Si deve peraltro segnalare come di recente la giurisprudenza della Cassazione abbia smentito tali conclusioni, aderendo alla teoria più restrittiva che richiede la necessaria risultanza dall’atto di trasferimento del bene immobile o dell’azienda del collegamento richiesto dall’art. 1, co. 4-bis, ed anzi affermando che l’applicazione della norma debba essere specificamente richiesta dalle parti. Ciò sulla base del presupposto (a nostro avviso erroneo) della natura agevolativa della norma stessa, la cui applicazione richiede pertanto, come tale, una precisa invocazione da parte del contribuente (v.
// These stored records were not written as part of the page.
Context {CZ : GoCache Z} {LZ : GoCacheLaws Z} {CS : GoCache string} {LS : GoCacheLaws string}.

Lemma IPNet_String_not_empty n : IPNet_String n <> EmptyString.
Proof.
  unfold IPNet_String. destruct (networkNumberAndMask n) as [nn mask].
  assert (Hs : forall a b, (a +s+ "/" +s+ b)%string <> EmptyString) by (intros [|? ?] b; done).
  destruct nn as [|z nn]; [done | ]. destruct mask as [|k mask]; [done | ]. case_match; apply Hs.
Qed.

(** The loops visit every network once, independently. *)
Definition visit (now : Z) (MAC : string) (ip : IP) (v : Network) : Network :=
  if Contains (network v) ip then shorten now MAC v else v.

Definition last_match (ip : IP) (nets : list Network) (NetWork : string) : string :=
  foldl (fun n v => if Contains (network v) ip then IPNet_String (network v) else n) NetWork nets.

Lemma scope_networks_spec now MAC ip nets NetWork :
  scope_networks now MAC ip nets NetWork = (map (visit now MAC ip) nets, last_match ip nets NetWork).
Proof.
  revert NetWork. induction nets as [|v nets IH]; intros NetWork; cbn [scope_networks map]; [done | ].
  unfold visit at 1, last_match. cbn [foldl].
  destruct (Contains (network v) ip); rewrite IH; done.
Qed.

Lemma scope_interfaces_spec now MAC ip ints NetWork :
  scope_interfaces now MAC ip ints NetWork =
    (map (map (visit now MAC ip)) ints, last_match ip (mjoin ints) NetWork).
Proof.
  revert NetWork. induction ints as [|nets ints IH]; intros NetWork; cbn [scope_interfaces map]; [done | ].
  rewrite scope_networks_spec, IH. unfold last_match. cbn [mjoin list_join]. by rewrite foldl_app.
Qed.

Lemma last_match_found ip nets NetWork :
  (exists v, v ∈ nets /\ Contains (network v) ip = true) -> last_match ip nets NetWork <> EmptyString.
Proof.
  assert (Hkeep : forall nets n, n <> EmptyString -> last_match ip nets n <> EmptyString).
  { intros l. induction l as [|v l IH]; intros n Hn; [done | ]. unfold last_match. cbn [foldl].
    apply IH. case_match; [apply IPNet_String_not_empty | done]. }
  revert NetWork. induction nets as [|v nets IH]; intros NetWork (v0 & Hin & Hc).
  { by apply not_elem_of_nil in Hin. }
  unfold last_match. cbn [foldl]. apply elem_of_cons in Hin as [->|Hin].
  - rewrite Hc. apply Hkeep, IPNet_String_not_empty.
  - apply IH. by exists v0.
Qed.

Lemma shorten_spec now MAC v :
  let v' := shorten now MAC v in
  network v' = network v /\ h_available (dhcpHandler v') = h_available (dhcpHandler v) /\
  (forall t k, k <> MAC -> Get t (h_hwcache (dhcpHandler v')) k = Get t (h_hwcache (dhcpHandler v)) k) /\
  match Get now (h_hwcache (dhcpHandler v)) MAC with
  | Some x => forall t, Get t (h_hwcache (dhcpHandler v')) MAC = cached_until (now + 3 * Second) x t
  | None => v' = v
  end.
Proof.
  unfold shorten. destruct (Get now (h_hwcache (dhcpHandler v)) MAC) as [x|] eqn:G; [ | done].
  rewrite (replace_found _ _ _ x x) by done. simpl. split; [done | split; [done | split]].
  - intros t k Hk. apply get_set_ne. congruence.
  - intros t. by apply get_set_until.
Qed.

Lemma GetWithExpiration_None t (c : cache string) k : Get t c k = None -> GetWithExpiration t c k = None.
Proof. rewrite <- get_with_expiration_eq. by destruct (GetWithExpiration t c k). Qed.

(** ** Properties *)

(** Releasing a lease by the API cuts it to three seconds: in every network
    that contains the client's address the hardware-cache entry of the client,
    if it has one, expires three seconds later; the entries of other clients,
    the pools and the other networks are untouched. *)
Theorem release_shortens now gm ints MAC ip i nets j v :
  Get now gm MAC = Some ip -> ints !! i = Some nets -> nets !! j = Some v ->
  exists nets' v',
    (handleReleaseIP now gm ints MAC).2 !! i = Some nets' /\ nets' !! j = Some v' /\
    network v' = network v /\ h_available (dhcpHandler v') = h_available (dhcpHandler v) /\
    (forall t k, k <> MAC -> Get t (h_hwcache (dhcpHandler v')) k = Get t (h_hwcache (dhcpHandler v)) k) /\
    (forall x, Contains (network v) (ParseIP ip) = true ->
       Get now (h_hwcache (dhcpHandler v)) MAC = Some x ->
       forall t, Get t (h_hwcache (dhcpHandler v')) MAC = cached_until (now + 3 * Second) x t) /\
    (Contains (network v) (ParseIP ip) = false -> v' = v).
Proof.
  intros G Hi Hj. unfold handleReleaseIP, InterfaceScopeFromMac. rewrite G, scope_interfaces_spec.
  exists (map (visit now MAC (ParseIP ip)) nets), (visit now MAC (ParseIP ip) v).
  split; [ | split; [by rewrite list_lookup_fmap, Hj | ]].
  { case_match; cbn [snd]; by rewrite list_lookup_fmap, Hi. }
  unfold visit. destruct (Contains (network v) (ParseIP ip)) eqn:C.
  - pose proof (shorten_spec now MAC v) as (H1 & H2 & H3 & H4).
    do 3 (split; [done | ]). split; [ | done]. intros x _ Gx. by rewrite Gx in H4.
  - do 4 (split; [done | ]). done.
Qed.

(** The API reports a release that did not happen: when the global cache
    still knows the client's address, a network contains it and no such network
    has a live entry for the client, the request succeeds and nothing changes. *)
Theorem release_reports_nothing_released now gm ints MAC ip :
  Get now gm MAC = Some ip ->
  (exists v, v ∈ mjoin ints /\ Contains (network v) (ParseIP ip) = true) ->
  (forall v, v ∈ mjoin ints -> Contains (network v) (ParseIP ip) = true ->
     Get now (h_hwcache (dhcpHandler v)) MAC = None) ->
  exists n, handleReleaseIP now gm ints MAC = (mkResponse StatusOK (BInfo (mkInfo "ACK" MAC n)), ints).
Proof.
  intros G Hex Hnone. unfold handleReleaseIP, InterfaceScopeFromMac. rewrite G, scope_interfaces_spec.
  pose proof (last_match_found (ParseIP ip) (mjoin ints) EmptyString Hex) as Hne.
  apply String.eqb_neq in Hne. rewrite Hne. eexists. f_equal.
  rewrite <- (map_id ints) at 2. apply map_ext_in. intros nets Hnets.
  rewrite <- (map_id nets) at 2. apply map_ext_in. intros v Hv. unfold visit.
  destruct (Contains (network v) (ParseIP ip)) eqn:C; [ | done]. unfold shorten.
  rewrite Hnone; [done | | done]. apply list_elem_of_In in Hnets, Hv.
  apply list_elem_of_join. by exists nets.
Qed.

End Lemmas.

Section Lookup.

Context {CZ : GoCache Z} {LZ : GoCacheLaws Z} {CS : GoCache string} {LS : GoCacheLaws string}
  {SQL : SqlDB} {JSON : JSONCodec} {D4 : Dhcp4}.

(** Once a lease is acknowledged and until fifteen seconds after its end the
    API finds it both ways, by address and by hardware address, with the instant
    it ends; but only under the lower-case spelling of the hardware address,
    although the route accepts both: on a server with no other lease any other
    spelling is not found. *)
Theorem api_finds_lease e p x c t :
  0 <= h_leaseDuration (hdl c) -> t <= now e + (h_leaseDuration (hdl c) + 15 * Second) ->
  let c' := record_lease e p x c in
  let ends := now e + (h_leaseDuration (hdl c) + 15 * Second) in
  let node := mkNode (mac_of p) (IP_String (reqIP p)) ends in
  handleIP2Mac t (GlobalIpCache c') (IP_String (reqIP p)) = mkResponse StatusOK (BNode node) /\
  handleMac2Ip t (GlobalMacCache c') (mac_of p) = mkResponse StatusOK (BNode node) /\
  (forall k, k <> mac_of p -> Get t (GlobalMacCache c) k = None ->
     status (handleMac2Ip t (GlobalMacCache c') k) = StatusNotFound).
Proof.
  intros Hl Ht. cbn zeta. unfold handleIP2Mac, handleMac2Ip, record_lease. simpl.
  assert (Hd : 0 < h_leaseDuration (hdl c) + 15 * Second) by (unfold Second; lia).
  rewrite !get_with_expiration_set by done. split; [done | split; [done | ]].
  intros k Hk G. rewrite GetWithExpiration_None; [done | ]. by rewrite get_set_ne by congruence.
Qed.

End Lookup.

Section Overrides.

Context {SQL : SqlDB} {SQLL : SqlDBLaws} {JSON : JSONCodec} {JSONL : JSONLaws}.

Lemma apply_level_coherent st ty tg result :
  override_type ty -> cache_coherent st ->
  cache_coherent (apply_level st ty tg result).1 /\ db (apply_level st ty tg result).1 = db st.
Proof.
  intros Hty Hc. unfold apply_level. destruct (String.eqb tg ""); [done | ].
  pose proof (cachedGet_coherent st ty tg Hty Hc) as H1. pose proof (cachedGet_db st ty tg) as H2.
  destruct (cachedGetOptionOverride st ty tg) as [st' [o [er|]]]; simpl in *; [done | ].
  by destruct o.
Qed.

(** A POST that succeeds has saved its options. *)
Lemma posted_saved now st mac opts r st' :
  handleOverrideOptions now st mac (inl opts) = (r, st') -> status r = StatusOK ->
  validate opts = None /\ SaveOptionOverride now st "mac" (ToLower mac) opts = (st', None).
Proof.
  unfold handleOverrideOptions. destruct (validate opts) as [r0|] eqn:V.
  - intros [= -> ->] Hok. exfalso. induction opts as [|o opts IH]; cbn [validate] in V; [done | ].
    case_match; [by injection V as <- | ]. case_match; [by injection V as <- | auto].
  - destruct (SaveOptionOverride now st "mac" (ToLower mac) opts) as [st1 [er|]]; by intros [= <- <-].
Qed.

Lemma ToLower_not_empty s t : ToLower s = t -> s <> EmptyString -> t <> EmptyString.
Proof. intros <- Hs. by destruct s. Qed.

(** What a successful POST leaves for the client's next reply: whatever options it
    is built from, each posted option that converts is in the result. *)
Lemma posted_applied now st opts st' m options networkIP k v :
  cache_coherent st -> Forall ascii_option opts -> m <> EmptyString ->
  SaveOptionOverride now st "mac" m opts = (st', None) -> overridden opts k = Some v ->
  (ApplyOptionOverrides st' options networkIP m).2 !! k = Some v.
Proof.
  intros Hc Ha Hne Sv Hk. destruct (Save_ok_shape now st "mac" m opts st' Ha Sv) as (o & Hg & _ & _ & Ho & _).
  assert (Hc1 : cache_coherent st').
  { pose proof (Save_coherent now st "mac" m opts ltac:(by right) Hc) as H. by rewrite Sv in H. }
  unfold ApplyOptionOverrides.
  destruct (apply_level_coherent st' "network" networkIP options ltac:(by left) Hc1) as [Hc2 Hdb].
  destruct (apply_level st' "network" networkIP options) as [st2 res]. simpl in Hc2, Hdb.
  assert (Hg2 : GetOptionOverride st2 "mac" m = (Some o, None)).
  { rewrite <- Hg. destruct st2 as [d2 c2]. simpl in Hdb. apply GetOptionOverride_ext. by rewrite Hdb. }
  pose proof (apply_level_lookup st2 "mac" m (Some o) res k ltac:(by right) Hc2 Hne Hg2) as Hr.
  destruct (apply_level st2 "mac" m res) as [st3 res3].
  destruct Hr as (_ & _ & Hr). simpl in *. by rewrite Hr, Ho, Hk.
Qed.

Lemma validate_ok opts :
  validate opts = None -> Forall (fun o => 0 <= OptionCode o <= 255 /\ OptionValue o <> EmptyString) opts.
Proof.
  intros V. induction opts as [|o opts IH]; [apply Forall_nil_2 | ]. cbn [validate] in V.
  destruct ((OptionCode o <? 0) || (255 <? OptionCode o)) eqn:B; [done | ].
  destruct (String.eqb_spec (OptionValue o) EmptyString) as [|Hv]; [done | ].
  apply Forall_cons. split; [ | auto]. apply orb_false_elim in B as [B1 B2]. zbool. split; [lia | done].
Qed.

Context {CZ : GoCache Z} {CS : GoCache string} {D4 : Dhcp4} {LD : Dhcp4Laws}.

(** Which of the options [G] of a reply are sent. *)
Lemma sent_iff (G : Options) k v :
  G !! k = Some v ->
  (k, v) ∈ SelectOrderOrAll G (G !! OptionParameterRequestList) <->
  (forall order, G !! OptionParameterRequestList = Some order -> k ∈ order).
Proof.
  intros Hk. destruct (G !! OptionParameterRequestList) as [order|].
  - rewrite select_order. split; [by intros [H _] order' [= <-] | by auto].
  - rewrite select_all. by split; [intros _ order | ].
Qed.

(** C25: an override posted for a hardware address, in any letter case, reaches the
    client.  When the POST of options in ASCII succeeds the options are valid, a GET
    in any case returns them, and the next OFFER or ACK built for the client (with a
    hardware address of at least six bytes), from any scope and whatever its network's
    overrides say, has an option set [G] with every posted option that converts.  Such
    an option is in the packet if and only if [G] has no parameter request list
    (option 55) or has one that names it: a posted override of option 55 leaves out
    every option it does not list. *)
Theorem posted_override_served now st mac opts r st' p e mt c networkIP ip :
  cache_coherent st -> Forall ascii_option opts ->
  handleOverrideOptions now st mac (inl opts) = (r, st') -> status r = StatusOK ->
  ToLower mac = mac_of p -> mac <> EmptyString -> (6 <= length (CHAddr p))%nat -> overrides c = st' ->
  (exists o, handleGetOptionOverride st' "mac" mac = mkResponse StatusOK (BOverride o) /\ ov_Options o = opts) /\
  Forall (fun o => 0 <= OptionCode o <= 255 /\ OptionValue o <> EmptyString) opts /\
  exists c' G,
    let sent := SelectOrderOrAll G (G !! OptionParameterRequestList) in
    reply_packet e p mt c networkIP ip =
      (c', Ret (ReplyPacket p mt (To4 (h_ip (hdl c))) ip (h_leaseDuration (hdl c)) sent)) /\
    (forall k v, overridden opts k = Some v -> G !! k = Some v /\
       ((k, v) ∈ sent <-> forall order, G !! OptionParameterRequestList = Some order -> k ∈ order)).
Proof.
  intros Hc Ha Hpost Hok Hmac Hne Hl Hst. apply posted_saved in Hpost as [V Sv]; [ | done]. rewrite Hmac in Sv.
  destruct (Save_ok_shape now st "mac" (mac_of p) opts st' Ha Sv) as (o & Hg & _ & _ & Ho & _).
  split; [ | split; [by apply validate_ok | ]].
  - exists o. split; [ | done]. unfold handleGetOptionOverride. cbn [String.eqb Ascii.eqb negb andb].
    simpl. by rewrite Hmac, Hg.
  - unfold reply_packet, buildReplyOptions. rewrite Hst.
    destruct (lookup_lt_is_Some_2 (CHAddr p) 5 ltac:(lia)) as [seed ->].
    set (base := map_imap _ _).
    pose proof (fun k v => posted_applied now st opts st' (mac_of p) base networkIP k v Hc Ha
      (ToLower_not_empty mac _ Hmac Hne) Sv) as HG.
    destruct (ApplyOptionOverrides st' base networkIP (mac_of p)) as [st2 G]. simpl in HG.
    exists (set_overrides st2 c), G. split; [done | ]. intros k v Hk. specialize (HG k v Hk).
    split; [done | by apply sent_iff].
Qed.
Cass., 24.6.2016, n. 13133, in fisconline).
Si deve comunque evidenziare che la norma che disciplina il collegamento negoziale ha una necessaria interferenza con l'art. 56 bis sopra esaminato, in tema di accertamento di liberalità indirette; ciò nel senso che ove ricorrano i presupposti dell'art. 1, co. 4-bis, non potrà farsi luogo all'accertamento e conseguente tassazione delle liberalità medesime ex art. 56 bis, co. 1, del T.U.S. in quanto l'imposizione è qui paralizzata dal disposto del suddetto co. 4-bis dell'art. 1.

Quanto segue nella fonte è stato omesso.